Valéria, 24 anos, estudante do último ano de medicina, há dois anos apresentava crises de cefaleia no período menstrual, posteriormente as crises tornaram-se mais frequentes, sendo pelo menos 1 vez por semana, e intensificaram-se há 8 meses, e agora praticamente são diárias. A cefaleia é do tipo latejante, acometendo ora a região temporal direita ora esquerda, intensidade EVA= 9/10 com duração de até 48 horas, às vezes com náuseas e fotofobia, algumas crises antecedidas por escotomas visuais que duram 5-10 minutos. Antes a cefaleia melhorava com analgésicos comuns e agora tem procurado o PS para medicamentos injetáveis, e muitas vezes tendo ficado internada, inclusive já tendo realizado exames de neuroimagem e todos normais (RM e TC de crânio). No último ano, relata ganho de peso (IMC =30), e apresenta muitos sintomas de ansiedade, além de insônia inicial. Em relação ao tratamento preventivo devemos considerar:
- A)A Amitriptilina em dose de 25 a 75 mg, antidepressivo tricíclico pode ser uma ótima opção considerando que a paciente tem sintomas de ansiedade e insônia.

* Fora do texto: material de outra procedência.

(** * wechat/param.go: credential loading, request signing and the sandbox
      key exchange of the WeChat client.

    The Go functions of [param.go] are embedded as Rocq functions.  What the
    file calls in other packages (the file system, [crypto/tls], [pkcs12],
    [crypto/md5], [crypto/hmac], [encoding/xml], the [xhttp] client, the
    random string source) is taken as a record of operations, so every
    statement holds for all behaviours of these collaborators. *)

From Stdlib Require Import Strings.String Strings.Ascii Strings.Byte.
From stdpp Require Import base option list strings gmap.

Local Open Scope string_scope.

(** ** Go values *)

(** A byte slice: [None] is the nil slice, [Some []] an empty slice that is
    not nil.  The loader compares slices with nil, so the two are kept apart. *)
Definition bytes := option (list byte).

Definition slice_data (b : bytes) : list byte := default [] b.

(** Go's [len] on a byte slice. *)
Definition len (b : bytes) : nat := length (slice_data b).

Definition is_nil_slice (b : bytes) : bool :=
  match b with None => true | Some _ => false end.

(** [append(s, xs...)]: appending no element gives back [s] itself, so a nil
    slice stays nil. *)
Definition append (s xs : bytes) : bytes :=
  match slice_data xs with
  | [] => s
  | d => Some (slice_data s ++ d)%list
  end.

(** An [interface{}] argument, by dynamic type.  [Bytes None] is a nil
    [[]byte] stored in an interface, which is not the nil interface. *)
Inductive iface : Type :=
| Nil
| Str (s : string)
| Bytes (b : bytes)
| Other.

Definition is_nil (v : iface) : bool :=
  match v with Nil => true | _ => false end.

(** Go errors: [errors.New] (and [fmt.Errorf] without a wrapping verb),
    [fmt.Errorf] with the wrapping verb, which keeps its cause, and errors made
    by other packages.  [Wrapf p e] stands for the error whose format is [p],
    a full-width colon and the wrapping verb applied to [e]. *)
Inductive error : Type :=
| New (msg : string)
| Wrapf (prefix : string) (cause : error)
| Foreign (msg : string).

(** A call either returns or panics (failed type assertion, nil dereference,
    index out of range). *)
Inductive exec (A : Type) : Type :=
| Done (a : A)
| Panic (reason : string).
Arguments Done {A} a.
Arguments Panic {A} reason.

(** Modelled from the spec: [gotil.NULL] is declared in another package; the
    spec reads it as the empty string. *)
Definition NULL : string := "".

(** ** The credential loader *)

Section Loader.

(** [tls.Certificate] and [pem.Block]. *)
Context {Cert Block : Type}.

(** [tls.Config], with the two fields the loader sets. *)
Record tlsConfig : Type := mkConfig {
  Certificates : list Cert;
  InsecureSkipVerify : bool
}.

- B)O Topiramato deve ser incluído como primeira escolha para essa paciente, considerando que a mesma tem critérios para enxaqueca crônica e apresenta problemas de ganho de peso.GABARITO
- C)Os Betabloqueadores são as medicações mais utilizadas na prevenção da enxaqueca, principalmente o Propranolol 40-240 mg/dia, e assim devem ser considerados como primeira escolha neste caso.
- D)O uso do Citrato de magnésio no período, associado a triptano para as crises de cefaleia, é excelente opção para o tratamento, considerando que as principais crises ocorrem no período menstrual e são refratárias ao uso de analgésicos.